COVID-19 and the mining industry highlights final day of MINEXCHANGE

William Gleason

March 5, 2021

As the MINEXHANGE 2021 SME Annual Conference & Expo entered its final day, the entire world closed in on the one-year anniversary of the World Health Organization’s declaration of a global pandemic from COVID-19.

Eric Lutz, associate director, safety at the Lowell Institute for Mineral Resources at the University of Arizona spoke about COVID-19 and mining, best practices in recognition, response and recovery in the final virtual keynote address of the conference.

Lutz has been closely tracking data and provided an overview on the history of the pandemic, from its first known cases in China to the current status of the pandemic.

“We work hard to understand the virus, how it acts and how it is spreads so that we can defend against it,” said Lutz, who has more than 20 years of industry experience mitigating occupational exposures and corporate risk as an industrial hygienist, safety trainer, and environmental consultant. Additionally, he has extensive knowledge of global public health impacts of environmentally mediated infectious disease, surveillance and modes of transmission.

On the day of his presentation there were 115,729,983 reported cases of COVID-19 around the world and 2,571,530 deaths reported. Lutz said the actual number of cases is likely 20 percent higher.

The pandemic has presented challenges to the mining industry related primarily to the health and safety of employees, but it has also had broad impact on operations. Supply chains have been disrupted, commodity prices have been impacted and operations have been challenged to find ways to operate in the “new normal.”

Lutz laid out suggestions and guidelines to mitigate the risks from COVID-19.

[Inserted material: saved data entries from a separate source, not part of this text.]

(* ===== verification/EgressGuard.v ===== *)
(** * crates/llm-router/src/egress_guard.rs

    The outbound firewall: domain allowlist, reserved address ranges and the two
    guarded API calls.  URL parsing, DNS, the HTTP client and the display of
    addresses are parameters; a call returns, with its result, the network events
    it caused, in order. *)
From S2P Require Import Prelude RustStr.

Local Open Scope string_scope.

(** ** Addresses *)

Record Ipv4Addr := mkV4 { octet_a : Z; octet_b : Z; octet_c : Z; octet_d : Z }.
#[export] Instance Ipv4Addr_eq_dec : EqDecision Ipv4Addr.
Proof. solve_decision. Defined.

Definition octet (n : Z) : Prop := 0 <= n < 256.
Definition ipv4_wf (ip : Ipv4Addr) : Prop :=
  octet (octet_a ip) /\ octet (octet_b ip) /\ octet (octet_c ip) /\ octet (octet_d ip).

(** [u32::from_be_bytes(octets)]. *)
Definition from_be_bytes (ip : Ipv4Addr) : Z :=
  ((octet_a ip * 256 + octet_b ip) * 256 + octet_c ip) * 256 + octet_d ip.

(** Eight 16-bit segments. *)
Record Ipv6Addr := mkV6 {
  seg0 : Z; seg1 : Z; seg2 : Z; seg3 : Z; seg4 : Z; seg5 : Z; seg6 : Z; seg7 : Z }.
#[export] Instance Ipv6Addr_eq_dec : EqDecision Ipv6Addr.
Proof. solve_decision. Defined.

Inductive IpAddr : Type := V4 (ip : Ipv4Addr) | V6 (ip : Ipv6Addr).
#[export] Instance IpAddr_eq_dec : EqDecision IpAddr.
Proof. solve_decision. Defined.
#[export] Program Instance IpAddr_countable : Countable IpAddr :=
  inj_countable' (fun ip => match ip with
    | V4 v => inl (octet_a v, octet_b v, octet_c v, octet_d v)
    | V6 v => inr (seg0 v, seg1 v, seg2 v, seg3 v, (seg4 v, seg5 v, seg6 v, seg7 v))
    end) (fun x => match x with
    | inl (a, b, c, d) => V4 (mkV4 a b c d)
    | inr (a, b, c, d, (e, f, g, h)) => V6 (mkV6 a b c d e f g h)
    end) _.
Next Obligation. by intros [[]|[]]. Qed.

Definition RESERVED_IPV4_PREFIXES : list (Z * Z) :=
  [(0x00000000, 8); (0x0a000000, 8); (0x64400000, 10); (0x7f000000, 8);
   (0xa9fe0000, 16); (0xac100000, 12); (0xc0a80000, 16); (0xc6120000, 15)].

Definition prefix_mask (mask_len : Z) : Z :=
  if decide (mask_len = 0) then 0 else Z.land (Z.shiftl U32_MAX (32 - mask_len)) U32_MAX.

Definition is_reserved_ipv4 (ipv4 : Ipv4Addr) : bool :=
  let addr := from_be_bytes ipv4 in
  existsb (fun '(prefix, mask_len) =>
    (Z.land (Z.lxor addr prefix) (prefix_mask mask_len) =? 0)%Z) RESERVED_IPV4_PREFIXES.

Definition is_loopback (ip : Ipv6Addr) : bool := bool_decide (ip = mkV6 0 0 0 0 0 0 0 1).
Definition is_unspecified (ip : Ipv6Addr) : bool := bool_decide (ip = mkV6 0 0 0 0 0 0 0 0).
Definition to_ipv4_mapped (ip : Ipv6Addr) : option Ipv4Addr :=
  if decide (ip = mkV6 0 0 0 0 0 0xffff (seg6 ip) (seg7 ip)) then
    Some (mkV4 (seg6 ip / 256) (seg6 ip mod 256) (seg7 ip / 256) (seg7 ip mod 256))
  else None.

Definition is_reserved_ip (ip : IpAddr) : bool :=
  match ip with
  | V4 v4 => is_reserved_ipv4 v4
  | V6 v6 =>
      if is_loopback v6 || is_unspecified v6 then true
      else
        let high_bytes := Z.lor (Z.shiftl (seg0 v6) 16) (seg1 v6) in
        if (Z.land high_bytes 0xfe000000 =? 0xfc000000)%Z then true
        else if (Z.land high_bytes 0xffc00000 =? 0xfe800000)%Z then true
        else match to_ipv4_mapped v6 with
             | Some mapped_v4 => is_reserved_ipv4 mapped_v4
             | None => false
             end
  end.

(** ** Calls *)

Inductive SecurityError : Type :=
  | EgressViolation (endpoint : string)
  | SsrfDetected (ip : string)
  | InvalidEndpoint (reason : string)
  | TransportFailure (detail : string).

Definition get_allowlist : list string :=
  ["api.deepseek.com"; "api.anthropic.com"; "api.openai.com";
   "generativelanguage.googleapis.com"; "cdn.openai.com"; "storage.googleapis.com";
   "api.groq.com"].

Definition Headers : Type := list (string * string).

(** A name is looked up; the client is asked to send; the client, to do so, turns to a URL. *)
Inductive Event : Type :=
  | Lookup (host : string) (port : Z)
  | Post (endpoint : string) (headers : Headers) (body : string)
  | Contact (url : string).

(** [eq_ignore_ascii_case]. *)
Definition to_ascii_lowercase (c : Ascii.ascii) : Ascii.ascii :=
  if in_range 65 90 c then Ascii.ascii_of_nat (Ascii.nat_of_ascii c + 32) else c.
Fixpoint eq_ignore_ascii_case (s t : string) : bool :=
  match s, t with
  | EmptyString, EmptyString => true
  | String.String a s, String.String b t =>
      Ascii.eqb (to_ascii_lowercase a) (to_ascii_lowercase b) && eq_ignore_ascii_case s t
  | _, _ => false
  end.

Section guard.
Context {Url : Type}.
Context (url_parse : string -> result Url string)
        (host_str : Url -> option string) (url_port : Url -> option Z)
        (lookup_host : string -> Z -> result (list IpAddr) string)
        (ip_display : IpAddr -> string).
(** reqwest's exchange: the URLs that it turns to (none, for a scheme or a header that it
    does not accept; the endpoint and then the targets of redirects, which it follows when
    it has no policy of its own), and the last status code with the outcome of reading the
    body. *)
Context (http_post : string -> Headers -> string ->
          list string * result (Z * result string string) string)
        (status_display : Z -> string).

Definition validate_endpoint (endpoint : string) : result unit SecurityError :=
  match url_parse endpoint with
  | Err e => Err (InvalidEndpoint ("failed to parse URL: " ++ e))
  | Ok url =>
      match host_str url with
      | None => Err (InvalidEndpoint "URL has no host component")
      | Some host =>
          if decide (host ∉ get_allowlist) then Err (EgressViolation endpoint) else Ok tt
      end
  end.

Fixpoint check_addresses (addrs : list IpAddr) : result unit SecurityError :=
  match addrs with
  | [] => Ok tt
  | addr :: addrs =>
      if is_reserved_ip addr then Err (SsrfDetected (ip_display addr)) else check_addresses addrs
  end.

(** [StatusCode::is_success]. *)
Definition is_success (status : Z) : bool := bool_decide (200 <= status < 300).

Definition exchange (endpoint : string) (headers : Headers) (payload : string)
    : result string SecurityError :=
  match (http_post endpoint headers payload).2 with
  | Err e => Err (TransportFailure ("HTTP request failed: " ++ e))
  | Ok (status, text) =>
      match text with
      | Err e => Err (TransportFailure ("response body read failed: " ++ e))
      | Ok body =>
          if negb (is_success status)
          then Err (TransportFailure ("remote server returned status " ++ status_display status))
          else Ok body
      end
  end.

(** The steps the two calls share: validation, lookup, address check, request. *)
Definition guarded_call (endpoint : string) (headers : Headers) (payload : string)
    : list Event * result string SecurityError :=
  match validate_endpoint endpoint with
  | Err e => ([], Err e)
  | Ok _ =>
      match url_parse endpoint with
      | Err e => ([], Err (InvalidEndpoint ("failed to parse URL after allowlist check: " ++ e)))
      | Ok url =>
          let host := default "" (host_str url) in
          let port := default 443 (url_port url) in
          match lookup_host host port with
          | Err e => ([Lookup host port], Err (TransportFailure ("DNS lookup failed: " ++ e)))
          | Ok addrs =>
              match check_addresses addrs with
              | Err e => ([Lookup host port], Err e)
              | Ok _ => (Lookup host port :: Post endpoint headers payload ::
                           List.map Contact (http_post endpoint headers payload).1,
                         exchange endpoint headers payload)
              end
          end
      end
  end.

“When we talk about mining health and safety one of the first steps in our risk management portfolio is hazard identification,” Lutz said. “Hazard identification when it comes to something like COVID-19, has to be viewed through the lens of epidemiology, which is the study of diseases.”
Lutz has been tracking metrics that include the number of cases, deaths, attack rate, fatality doubling time and health system utilization and availability for nearly a full year. He began tracking on March 10, 2020 and said the ability to build defenses against the pandemic is dependent on gathering dependable data and that the data has to be viewed objectively.

“It is important to track that information because it gives you a way to identify your hazards and to know what kind of impact it is having so you can then put in the appropriate controls,” said Lutz. “We can apply our standard hazard identification risk protocols to COVID-19 that we would apply to health and safety risks in mining. This in an infectious disease as opposed to a particulate or noise exposure or other hazard, but we can use the same principals to mitigate the risk.”

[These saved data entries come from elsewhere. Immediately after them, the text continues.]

Definition with_providers (env : string -> option string) (providers : list LlmProvider)
    (slm : SlmNodeConfig) : TmrOrchestrator :=
  let strategy := TmrCanonicalStrategy_from_str_lossy (default "strict" (env "TMR_CANONICAL_STRATEGY")) in
  let min_agreement := Z.max (parse_var env "TMR_MIN_AGREEMENT" TMR_MIN_AGREEMENT) 2 in
  let config := TmrConsensus.mkConfig
    (match strategy with Strict => true | Fuzzy => false end)
    (parse_var env "TMR_QUERY_TIMEOUT_MS" 30000) (parse_var env "TMR_CONSENSUS_TIMEOUT_MS" 60000)
    (Z.to_nat min_agreement) in
  let adapters := List.map adapter_new providers in
  mkOrchestrator (fallback_new (to_wasi_nn_endpoint slm)) 0 adapters
    (engine_with_config_and_nodes config (List.map node adapters)) strategy min_agreement
    None protector_new ∅ None.

(** [cache] holds the time to live in seconds. *)
Definition with_cache (ttl_secs : Z) (o : TmrOrchestrator) : TmrOrchestrator :=
  mkOrchestrator (fallback_node o) (fallback_trigger_count o) (adapters o) (tmr_engine o)
    (canonical_strategy o) (o_min_agreement o) (Some ttl_secs) (pii_protector o)
    (masking_maps o) (finops o).
Definition with_finops (m : FinOpsBudgetManager) (o : TmrOrchestrator) : TmrOrchestrator :=
  mkOrchestrator (fallback_node o) (fallback_trigger_count o) (adapters o) (tmr_engine o)
    (canonical_strategy o) (o_min_agreement o) (cache o) (pii_protector o)
    (masking_maps o) (Some m).

Definition set_fallback (n : PhysicalFallbackNode) (count : Z) (o : TmrOrchestrator) :=
  mkOrchestrator n count (adapters o) (tmr_engine o) (canonical_strategy o) (o_min_agreement o)
    (cache o) (pii_protector o) (masking_maps o) (finops o).
Definition set_masking (p : PIIProtector) (maps : gmap string MaskingMap) (o : TmrOrchestrator) :=
  mkOrchestrator (fallback_node o) (fallback_trigger_count o) (adapters o) (tmr_engine o)
    (canonical_strategy o) (o_min_agreement o) (cache o) p maps (finops o).
Definition set_adapters (l : list ProviderAdapter) (o : TmrOrchestrator) :=
  mkOrchestrator (fallback_node o) (fallback_trigger_count o) l (tmr_engine o)
    (canonical_strategy o) (o_min_agreement o) (cache o) (pii_protector o) (masking_maps o)
    (finops o).

(** ** Asking one provider *)

(** What a dispatch sends out, in order; the last three run in spawned tasks. *)
Inductive Effect : Type :=
  | Invoked (i : nat) (req : ProviderRequest)
  | CacheSet (key json : string)
  | ProofSubmitted (output : string) (agreement : nat)
  | InferenceDeducted (tenant_id : string) (tokens : Z).

(** The course of one provider's future: when it starts, what the provider
    answers ([None]: not within its timeout), what other requests do to its breaker
    meanwhile, when it is over and what [elapsed] shows then. *)
Record Run := mkRun {
  starts_at : Z;
  answer : ProviderRequest -> option (result string TmrNodeError);
  meanwhile : CircuitBreaker.CircuitBreaker -> CircuitBreaker.CircuitBreaker;
  ends_at : Z;
  took_ms : Z }.

Definition response_status (e : TmrNodeError) : ResponseStatus :=
  match e with
  | HttpRateLimited => RateLimited
  | NodeServerError _ => ServerError
  | NodeNetworkError _ => NetworkError
  | NodeTimeout => Timeout
  | _ => ServerError
  end.
Definition http_status (e : TmrNodeError) : option Z :=
  match e with
  | HttpForbidden => Some 403
  | HttpRateLimited => Some 429
  | NodeServerError code => Some code
  | _ => None
  end.
Definition semantic_key_of (content : string) : string :=
  match from_llm_output content with Ok p => canonical_key p | Err _ => "" end.

Definition ask_provider (i : nat) (req : ProviderRequest) (a : ProviderAdapter) (x : Run)
    : outcome (ProviderAdapter * (TmrNodeResult * ProviderResponse * list Effect)) :=
  let id := p_id (llm a) in
  let name := display_name (llm a) in
  let '(cb, r) := allow_request (starts_at x) (circuit_breaker a) in
  match r with
  | Err _ =>
      Ret (mkAdapter (node a) (llm a) cb,
        (mkNodeResult id name None (Some CircuitBreakerOpen) 0 true,
         mkResponse (node a) "" "" 0 0 ServerError, []))
  | Ok _ =>
      let cb := meanwhile x cb in
      match answer x req with
      | Some (Ok content) =>
          Ret (mkAdapter (node a) (llm a) (record_success cb),
            (mkNodeResult id name (Some content) None (took_ms x) false,
             mkResponse (node a) content (semantic_key_of content) (took_ms x) 0 Success,
             [Invoked i req]))
      | Some (Err err) =>
          cb ← record_failure (ends_at x) (http_status err) cb;
          Ret (mkAdapter (node a) (llm a) cb,
            (mkNodeResult id name None (Some err) (took_ms x) (should_trigger_fallback err),
             mkResponse (node a) "" "" (took_ms x) 0 (response_status err), [Invoked i req]))
      | None =>
          cb ← record_failure (ends_at x) (Some 408) cb;
          Ret (mkAdapter (node a) (llm a) cb,
            (mkNodeResult id name None (Some NodeTimeout) (timeout_ms (llm a)) true,
             mkResponse (node a) "" "" (timeout_ms (llm a)) 0 Timeout, [Invoked i req]))
      end
  end.

Definition jittered (i : nat) (req : ProviderRequest) : ProviderRequest :=
  mkRequest (prompt req) (req_tenant req) (images req)
    (f32_add (temperature req)
      (nth (Nat.min i (length TMR_TEMPERATURE_JITTER - 1)) TMR_TEMPERATURE_JITTER (S754_zero false))).

(** [join_all]: the responses in the order of the adapters. *)
Fixpoint ask_all (i : nat) (req : ProviderRequest) (l : list ProviderAdapter) (runs : nat -> Run)
    : outcome (list ProviderAdapter * (list TmrNodeResult * list ProviderResponse * list Effect)) :=
  match l with
  | [] => Ret ([], ([], [], []))
  | a :: l =>
      '(a, (nr, resp, sent)) ← ask_provider i (jittered i req) a (runs i);
      '(l, (nrs, resps, sents)) ← ask_all (S i) req l runs;
      Ret (a :: l, (nr :: nrs, resp :: resps, (sent ++ sents)%list))
  end.

(** ** Adjudication and fallback *)

(** What the environment decides in one dispatch: the providers, the order in which
    their futures complete, the fallback node's permit and clock, the time the
    request has taken, and what becomes of the refund. *)
Record Circumstances := mkCircumstances {
  runs : nat -> Run;
  completion : list nat;
  permit : Permit;
  fallback_at : Z;
  fallback_ms : Z;
  total_ms : Z;
  refund_net : Network;
  refund_at : Z }.

Definition handle_consensus_success (c : Circumstances) (r : ConsensusResult)
    (results : list TmrNodeResult) (o : TmrOrchestrator) : TmrConsensusResult :=
  mkConsensus (Some (r_content r)) (length (winning_providers r)) (length (adapters o)) false
    results None true (total_ms c) false.

Definition handle_consensus_failure_stasis (c : Circumstances) (req : ProviderRequest)
    (results : list TmrNodeResult) (o : TmrOrchestrator)
    : outcome (TmrOrchestrator * TmrConsensusResult) :=
  '(n, fb) ← fallback_invoke (permit c) (fallback_at c) (fallback_ms c) (prompt req) (fallback_node o);
  let o := set_fallback n (wrapping_add U64_MAX (fallback_trigger_count o) 1) o in
  Ret (o, match f_output fb with
    | Some fb_output =>
        mkConsensus (Some fb_output) 1 (length (adapters o) + 1) true results (Some fb) true
          (total_ms c) false
    | None =>
        mkConsensus None 0 (length (adapters o)) true results (Some fb) false (total_ms c) false
    end).

Definition sum_ms (l : list Z) : outcome Z :=
  fold_left (fun acc n => t ← acc; add_u U64_MAX t n) l (Ret 0).

(** The statements both exits end with: refund, restoration, caching, billing. *)
Definition finish (to_json : TmrConsensusResult -> option string) (c : Circumstances)
    (req : ProviderRequest) (key : string) (result : TmrConsensusResult) (o : TmrOrchestrator) (d : db)
    : outcome (TmrOrchestrator * db * (TmrConsensusResult * list Effect)) :=
  let d :=
    if consensus_achieved result then d
    else match finops o with
         | Some _ => (refund_tokens (refund_net c) (refund_at c) (req_tenant req)
                        (Z.of_nat (length (adapters o))) key d).1
         | None => d
         end in
  let result :=
    match masking_maps o !! key, majority_output result with
    | Some map, Some output => set_output (Some (restore output map)) result
    | _, _ => result
    end in
  let o := set_masking (pii_protector o) (delete key (masking_maps o)) o in
  let result := set_cache_hit false result in
  let cached :=
    match cache o, consensus_achieved result, majority_output result, to_json result with
    | Some _, true, Some _, Some json => [CacheSet key json]
    | _, _, _, _ => []
    end in
  match consensus_achieved result, majority_output result with
  | true, Some output =>
      ms ← sum_ms (List.map n_duration_ms (node_results result));
      Ret (o, d, (result, (cached ++ [ProofSubmitted output (agreement_count result);
                                      InferenceDeducted (req_tenant req) (ms / 100)])%list))
  | _, _ => Ret (o, d, (result, cached))
  end.

Definition succeeded (r : ProviderResponse) : bool :=
  bool_decide (status r = Success) && negb (is_empty (content r)).

(** The verdict on the responses, or the fallback. *)
Definition adjudicate (c : Circumstances) (req : ProviderRequest) (responses : list ProviderResponse)
    (results : list TmrNodeResult) (o : TmrOrchestrator) : outcome (TmrOrchestrator * TmrConsensusResult) :=
  if decide (Z.of_nat (length (List.filter succeeded responses)) < o_min_agreement o)
  then handle_consensus_failure_stasis c req results o
  else
    verdict ← evaluate (tmr_engine o) responses;
    match verdict with
    | Ok consensus => Ret (o, handle_consensus_success c consensus results o)
    | Err _ => handle_consensus_failure_stasis c req results o
    end.

Definition masked_request (req : ProviderRequest) (o : TmrOrchestrator) : ProviderRequest :=
  mkRequest (mask (prompt req) (pii_protector o)).2.1 (req_tenant req) (images req) (temperature req).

Lutz shared an acronym that he developed to help mitigate the risk from COVID-19.

FACTS
F – Face coverings
A – Attitude, I assume I have it and that you have it so we keep our distance.
C – Clean hands
T - Temperature free
S - Socially distanced

When placing controls for a workforce, Lutz said communication is a powerful tool that has often been overlooked.

“Overall, we are trying to create a change in behavior to mitigate the risk,” said Lutz. “People are willing to change their behavior but they need to know why and for how long.”

He also said that while it has been challenging, the pandemic will eventually end, and we should maintain hope and humor, but remain vigilant.